New Case Lets iPhones See the Heat
"The Flir One was one of the more impressive devices I saw at CES this year both for its features and for the clever ways it extends the iPhone's functionality," said tech analyst Charles King. "In fact, I'd argue that this is just the beginning of a larger trend. It isn't unusual to hear people referring to smartphones as companion devices due to the way they complement PCs and tablets."
Jan 9, 2014 2:40 PM PT
Flir Systems this week unveiled an iPhone case with a difference.
The Flir One, which made its debut at CES, lets consumers view heat signatures through a thermal imaging camera attachment to the phone.
It works by focusing the camera's attention on a different part of the electromagnetic spectrum than human eyes can see using Flir's new Lepton camera core. The sensor technology used in the case -- originally developed for military night vision devices -- turns heat into color images.
See Through Smoke
Those images help users to see in the dark and spot differences in temperature as small as 0.18 degrees Fahrenheit (0.1 degree Celsius). It even helps them see through smoke, according to Flir.

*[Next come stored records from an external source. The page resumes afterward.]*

(* ===== verification/Prelude.v ===== *)
(** * Derusting: a verification library for the decentralised printer firmware

    Derusting is a [no_std] Rust crate linked into the Prusa Buddy firmware.  It makes
    printers on one network share their jobs.  This library translates the crate, file by file,
    into executable Rocq definitions and proves what each part does.

    ** The program and its parts

    - [derusting_main] ([src/src/lib.rs]) creates one FreeRTOS task, [embassy], which cleans
      the USB stick and runs an Embassy executor on top of FreeRTOS
      ([src/src/free_rtos/]).  Its first task, [embassy_main], binds a UDP socket and a
      TCP port and spawns the six others.
    - [tcp_worker] ([tasks/tcp.rs]) serves one TCP connection after the other: GET
      answers with an upload form, PUT stores a G-code file on the stick.  A new file gets a
      fresh UUID, is put on the ledger or announced by UDP, and queued for [distribute_file],
      which sends it to every known machine ([lwip/put.rs]).
    - [udp_receiver], [heartbeat] and [address_book_lifetime_check] ([tasks/udp.rs])
      maintain the address book and take up announced jobs and ledgers
      ([tasks/messages.rs], [kinds.rs]).
    - [manage_ledger] ([tasks/udp.rs]) passes the ledger around as a token: only its
      owner may print, through Marlin ([marlin.rs]).
    - Below them, [lwip/] wraps lwIP's raw API, and [fs.rs] the C library and FatFs.

    The tasks share the address book and the ledger, behind two asynchronous mutexes, a queue
    of files to distribute, the UDP socket and the listener.  lwIP's callbacks run on
    its own thread and talk to the tasks through channels, a signal and atomic pointers.

    ** How the program is modelled

    A function that calls anything outside the crate becomes a [prog] ([Prog.v]): a tree
    of calls whose answers are not fixed.  [exec p tr o] relates a program to each trace
    [tr] of calls and answers and to the outcome [o]: a value, a panic, or the end of the fuel of
    a loop.  Theorems that quantify over [tr] hold for every behaviour of lwIP, the stick,
    the printer and the other tasks: wherever the code can be preempted or interleaved with
    another task or a callback, what that one did shows in the answer to the next
    call (a mutex, when locked, answers with its current content; a channel with its next
    item; an atomic pointer with its present value).  [run h p s] computes a program in a concrete
    environment, for the examples.

    Pure code becomes plain functions.  Integers are [Z] with their width written out
    ([wrap], [saturating_sub], [wrapping_sub] of this file); bytes and characters are [Z] as well,
    and [Text.v] and [Net.v] model what the code uses of [str], [slice] and [Ipv4Addr].
    [Drop] is a call placed where Rust drops the value.  An instant is a number of ticks, a tick
    a millisecond, as the time driver is configured.

    The crates [uuid] and [heapless] are parameters: the class [Vendor], with
    their documented behaviour in [VendorLaws] ([Vendor.v]); [VendorRef.v] is an instance that
    satisfies them, in which the examples are evaluated.  The [postcard] encoding is the class
    parameter [Serialize] ([Pbuf.v]) and [Deserialize] ([Wire.v]), with the laws [WireLaws], which an
    encoding of its own satisfies for the examples.

    ** The files

    - [Prelude.v], [Prog.v], [Text.v], [Net.v]: results, machine integers, lists; programs and
      their traces, with the predicates [total] (ends, without a panic), [no_panic],
      [always] and [no_emit] and their lemmas; the standard library.
    - [Vendor.v], [VendorRef.v]: third-party crates.
    - [Data.v]: messages, ledger, error codes and pbufs ([tasks/messages.rs],
      [kinds.rs], [lwip/bindings.rs], [fs.rs]).  A pbuf chain is the list of its nodes.
    - [Ffi.v]: every foreign call, as an inductive type per library; [Env.v]: an environment
      that answers them.
    - [Lwip.v] ([lwip/mod.rs]): [my_ipaddr], [async_lwip], [blocking_lwip], and [locked l p l'],
      the type of programs that keep to lwIP's locking rules.  [Handoff.v]: how [async_lwip] hands its closure to lwIP's thread.
    - [Pbuf.v] ([lwip/packet_buffer.rs]), [Tcp.v] ([lwip/tcp.rs]), [Udp.v] ([lwip/udp.rs]),
      [Put.v] ([lwip/put.rs]): the wrappers, their callbacks ([connection_recv] for
      [TcpConnection::_recv], and so on) and their drops.  [Deliver.v]: when a transfer gets to its end.
      [Starved.v]: when it waits for ever.
    - [Fs.v], [UsbStick.v] ([fs.rs]): files, and the clean-up against an abstract stick whose directory search and whose
      deletions may fail.
    - [Http.v] ([http.rs]), [Request.v], [Upload.v], [Transfer.v] ([tasks/tcp.rs]): responses,
      parsing, [handle_conn], distribution and both ends of a transfer.  [Stick.v]: what an upload
      leaves on the stick, against the interface [FileStore], which a finite map implements.
    - [Rng.v] ([tasks/rng.rs]), [Messages.v] ([tasks/messages.rs], [kinds.rs]).
    - [Wire.v]: the datagrams that leave a machine, and what arrives of them.
    - [Receiver.v], [Ledger.v], [Turn.v], [Ring.v] ([tasks/udp.rs]): the UDP tasks, a turn of
      [manage_ledger], all that it asks and does in order, and the ring that the choice of the next owner makes.
    - [Network.v]: machines on a network, as a step relation whose steps run the code, and the
      token it implements.  [Provenance.v]: the same with every turn allowed, and where jobs come from.
      [Circulate.v]: rounds of such steps, in which the ledger goes round and is worked off.
    - [Marlin.v] ([marlin.rs], [log.rs]), [Main.v] ([lib.rs]), [Rtos.v] ([free_rtos/] and
      [derusting_main]).
    - [Observe.v], [Owns.v], [Mutex.v]: what a trace says about files, packets and responses;
      ownership of pbufs; the order in which mutexes are taken.
    - [State.v] ([lib.rs], [kinds.rs]): [DerustingState] and what the runtime's calls do to it.
    - [Tasks.v]: the six tasks as loops and the system they form with the two mutexes.
    - [Device.v]: the running machine, that system next to lwIP's thread on the [DerustingState] of
      [State.v]; a scheduler runs it in the examples.  [Monitor.v]: automata that watch the calls of one task, with a
      rule for each construct.  [Sections.v]: what the tasks do before and while they hold a mutex, of which [Critical.v] is the
      instance for the ledger and [Peers.v] the one for the address book.
      [Queues.v]: the three channels from what lwIP brings to what the tasks do with it, and the buffers of the datagrams.  [Progress.v]: what a task that cannot go on waits for.
      [Offers.v]: what the file distributor does with the uploads.  [Files.v]: the files on the stick.
    - [Rely.v], [Conn.v], [Serve.v]: programs interleaved with an environment, with a rule for
      each construct; the world of one TCP connection, its struct, its pcb and lwIP's thread; and
      the TCP worker in it.  [Courier.v], [Journey.v]: the same for a [PutRequest].

    A task that loops for ever is a [.._step], one turn of its loop; what it keeps between turns
    (the receiver's history, [observed_ownership]) is its argument and its result.  In [Tasks.v] the
    task is the loop itself, with its local variables.

    ** Interleaving

    Several models go beyond arbitrary answers.  In [Tasks.v] the executor may switch between the
    tasks at every call, and a lock that is held makes a task wait.  In [Device.v] lwIP may also make a callback, or
    go on with one, between any two calls, and a call that concerns the state answers and changes it
    as [state_step] says; what the other calls answer is free, and so are the
    arguments of the callbacks.  In [Network.v], [Circulate.v] and
    [Provenance.v] a step is a whole turn of a machine: the mutexes make registers of the book and the ledger
    ([mutexes_atomic]), and the sections of the ledger's mutex are those of these steps ([ledger_history]).
    [Files.v] adds the stick: a call on it has the effect its answer says ([disk_do]), handles in
    use are not given out again, and [rename] does not replace a file.
    There the network loses, delays and reorders datagrams.  In [Conn.v] the step of lwIP's thread is a whole
    callback, as it runs with the core lock, and it takes place before any call of the worker while that lock
    is free; a call has an effect on the pcb and the channel, and a call that would be
    undefined behaviour (without the lock, or on a freed pcb) is [misuse].  What lwIP does there is its documented
    behaviour: it calls only registered callbacks, with the registered argument, none after the pcb was
    closed or died.  The same address is not given to a second connection while the first is served.
    [Handoff.v] has what lies between a task and lwIP's thread, the queue of callbacks and the contexts on the tasks' stacks,
    and shows that everywhere else [async_lwip] may run its closure in place.
    [Courier.v] is like [Conn.v] for the task that sends a file, whose callbacks change the request itself: the
    history of the world records them, and they are a run of [put_run] of [Put.v].

    ** What is shown

    - Uploads: [handle_conn_spec] states all a connection does to the stick and to its peer as a
      relation on the packets received; [handle_conn_total] that it ends without a panic;
      [upload_stored] what is on the stick afterwards.
    - Connections: [connection_safe] (no misuse of lwIP and no dangling callback argument in
      any interleaving, if the pcb does not die before its error callback is registered;
      [early_death_misused] shows that this is needed), [connection_serves] (under the same condition, the packets served are the
      first of those that lwIP delivered and saw accepted, and the outcome is that of [handle_conn_spec]), [receive_stuck_iff]
      and [worker_hangs] (exactly when the worker waits for ever, and two ways to get there).
    - Transfers: [put_stream] (no byte lost, repeated or reordered by the sender, for every
      sequence of callbacks), [put_completes] (enough acknowledgements send everything),
      [put_unsent_waits] (and when none can come, next to lwIP's thread), [transfer_safe] (the sender next to lwIP's thread, and the pcb it
      leaks when [tcp_connect] is refused), [transfer_reports] (its result), [transfer_accepted], [transfer_end_to_end] and [job_replicated]
      (the receiver's file is the sender's).
    - The ledger: [manage_turn] states one turn exactly, with every question to the printer and the stick and every broadcast; [token_refinement] that the machines
      together implement a single token, [printed_once] that a job is not printed twice (both as long as no ledger is taken over or
      created),
      [ring_visits] and [ledger_circulates] that the token reaches every machine, [ledger_drains] that every
      job gets printed;
      [append_effect] what becomes of an upload; [jobs_come_from_uploads] that no job appears
      otherwise, even with several ledgers; [takeover_needs_self] a limit of the recovery.
    - Messages: [broadcast_understood], [repeats_ignored], [message_effect], [lifetime_check_prunes].
    - The running machine: [mutexes_atomic] (each mutex makes its value an atomic register),
      [ledger_history] and [book_history] (the sections that the ledger and the address book go through, the receiver's with the
      message it has just read), [job_stays] (a job leaves the ledger only at a moment at which it was printed
      or replaced by the ledger of a message), [peer_stays] (a machine is forgotten only at a moment at which it has been silent
      for twenty seconds), [stored_complete] (a file under a final name is a whole upload and stays so),
      [printed_complete] (Marlin is told to print no other), [queues_in_order] (each callback offers what it brings once, the channels lose, repeat and reorder nothing, the tasks
      use each item they take once),
      [uploads_offered] (every upload is offered to every machine that is known),
      [datagrams_freed] (each datagram's buffer goes back to lwIP once).
    - Resources: [tcp_worker_frees], [udp_socket_recv_releases] (no pbuf leaked or freed twice),
      [receive_window], [tcp_worker_locked], [put_file_locked] (lwIP's lock); [handoff_refines] ([async_lwip] with its context,
      lwIP's queue and its thread is the program that runs the closure in place; [abandoned_dangles]: unless its future is dropped);
      [udp_receiver_reads_freed] and
      [connection_recv_refused] show where the code does use a freed pbuf.
    - Tasks: [tasks_safe] (lwIP's lock, and no panic, in every turn of every task), [mutexes_ordered] (the mutexes are
      taken in one order, and nobody waits for another party with one), [never_stuck] (no task of the running machine is ever stuck).
    - Parsing: [split_request_iff], [check_start_line_ok], [put_header_fields], and
      [responses_framed].
    - Start-up: [clean_usb_deletes] (all the job files, or as far as the stick lets it), with [clean_usb_stuck] and [clean_usb_panics] for
      the names it cannot handle, [embassy_main_spawns], [boot_state] (the shared state when the
      first task runs), [unassigned_address_accepted].
    - Machine: [now_is_time], [clock_monotone], [wait_is_exact] (the 32-bit tick counter and the 64-bit clock),
      [pender_notifies], [executor_polls], [static_stack_fits], [getrandom_fills], [print_sends], [log_terminated].

    ** Fuel

    A loop that has no structural bound takes fuel, and running out of it is an outcome of its own.
    [handle_conn]: one unit per packet of the body; a million, the largest body
    accepted, is enough when no packet is empty ([handle_conn_total]).  [drop_connection]: its
    drain has 13, one more than the channel holds.  [clean_usb]: more than the number of matching
    files ([clean_usb_deletes]).  The random source: the bytes asked for and the number of busy
    answers ([getrandom_fills]).  [wait_address] and [drop_listener] take any fuel: the
    wait is unbounded in the code, and the listener is static and never dropped.  The tasks of [Tasks.v] and
    [Device.v] take any fuel, as their theorems are about every state they reach, but for [tasks_safe] and
    [never_stuck], where a million keeps the worker from running out as long as no packet is empty.

    ** What is assumed

    Most theorems assume nothing of the environment but the laws of the crates.  [ledger_circulates] and [ledger_drains] are about
    rounds: between two turns of its owner the ledger is not overheard missing for 45 seconds, so that
    nobody takes it over, the datagram that announces the next owner is received, and every
    address book holds the other machines; [ledger_drains] asks moreover that each owner's printer is
    ready and accepts the job it is sent, and that no jobs are added.  In both, no stale copy of a ledger reaches the machine that has it or the next.  [stored_complete] and [printed_complete] assume that
    the start-up left no jobs on the stick and that no write fell short: the code does not look at what
    [fwrite] answers, so a full stick makes truncated files.

    ** What is not modelled

    The Embassy runtime, lwIP, FatFs, Marlin and FreeRTOS themselves (their answers are
    arbitrary, or what [FileStore], [state_step] and [lwip_thread] say of them).  Reads of memory through
    stale pointers, but for [slice_read], the payload that [udp_receiver] reads after its pbuf was freed.
    The calls of the logging macros, which only produce text, within other functions.  The panic handler, which
    aborts: a panic is the outcome [Panicked].  The casts that turn an object into the
    callback argument: the objects have names ([obj] of [Ffi.v]) instead. *)

From Stdlib Require Export ZArith Lia.
From Stdlib Require Import Ascii String.
From stdpp Require Export base tactics list numbers option gmap.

What Flir cannot do is see through objects like walls, glass or clothes, or give accurate readings for the surface temperature of shiny objects, which reflect surroundings rather than showing off their own heat signatures.
Though Flir's thermal imaging technology typically is used by the military, law enforcement and hunters, consumers can utilize the Flir One in myriad ways, the company suggests.
Spot Leaking Pipes
It could pinpoint areas of the home where heat loss occurs, find wall studs, or spot leaking pipes, for instance. Of course, outdoorsy types may use it to navigate in the dark or make certain a campfire is out. Artists might use the case to gain inspiration or create compelling images.
The case works in tandem with a free iPhone app that lets users save and share images and videos to social networks. A software development kit will be available for developers to create their own apps in Q1 2014.
The Flir One contains its own 1400 mA/h battery that can be used to power it for more than two hours' continuous use. Alternatively, it can provide up to 50 percent additional battery life for the phone itself. The device charges using a USB cable, which first charges the Flir One, then the iPhone, so users won't have to disconnect the case to charge both devices.
Flir One offers a scene range temperature of between 32 degrees F and 212 degrees F (0 degrees C and 100 degrees C) and an operating temperature of between 32 degrees F and 113 degrees F (0 degrees C to 45 degrees C). It weighs 3.2 ounces (or 80.718 grams) and measures 5.5 inches (139.7 mm) by 2.4 inches (60.96 mm) by 0.85 inches (21.59 mm).
Hitting Android Later
The case initially will be available only for the iPhone 5 and iPhone 5s. It will retail this spring for less than US$350, the company said. Flir plans to make the case available for select Android models later this year.
"With the Flir and other products, including the wearables that dominated much of the news at CES, we seem to have entered what might be called the age of companion's companions," Charles King, principal analyst at Pund-IT, told TechNewsWorld.
"The Flir One is certainly one of the more interesting and complex of these solutions currently available, but I don't think it will have that title for long," he added.
Expanding the functions of a smartphone through a case is far from a novel idea. Cases from FreedomPop offer free data, while others can add support for single-lens reflex camera lenses.
"I've seen cases that try to try to add NFC (near field communication) into them," Michael Morgan, mobile devices analyst at ABI Research, told TechNewsWorld.
"That application was a security application -- an enterprise wants to maintain security," he noted. "When visitors come in, they can put a case over their phone, and this way they could use that NFC tag to get through doors -- but it also does things like shut off camera functionality."
However, making cases with additional functions brings other risks.
"One of the reasons that you want to put something into a case is that it's a way to differentiate your product and you could also charge more," Morgan pointed out.
"People buy cases for fashion and customization, and also for protection. That has been a key value proposition for cases. Unfortunately, that's starting to diminish as handset design improves -- you get stronger and better glass, ruggedized handsets, waterproof handsets. Case manufacturers are looking for ways to add value to their products -- technology's one way," he said.
"Let's say I make a case with NFC in it. If I have a phone without NFC, I can add it with this case, Morgan continued. "The only problem is that NFC ends up getting adopted in the handset -- then you've got this product that no longer has a use. You have to be careful with the technologies you add into the case, because it may get absorbed into the smartphone itself."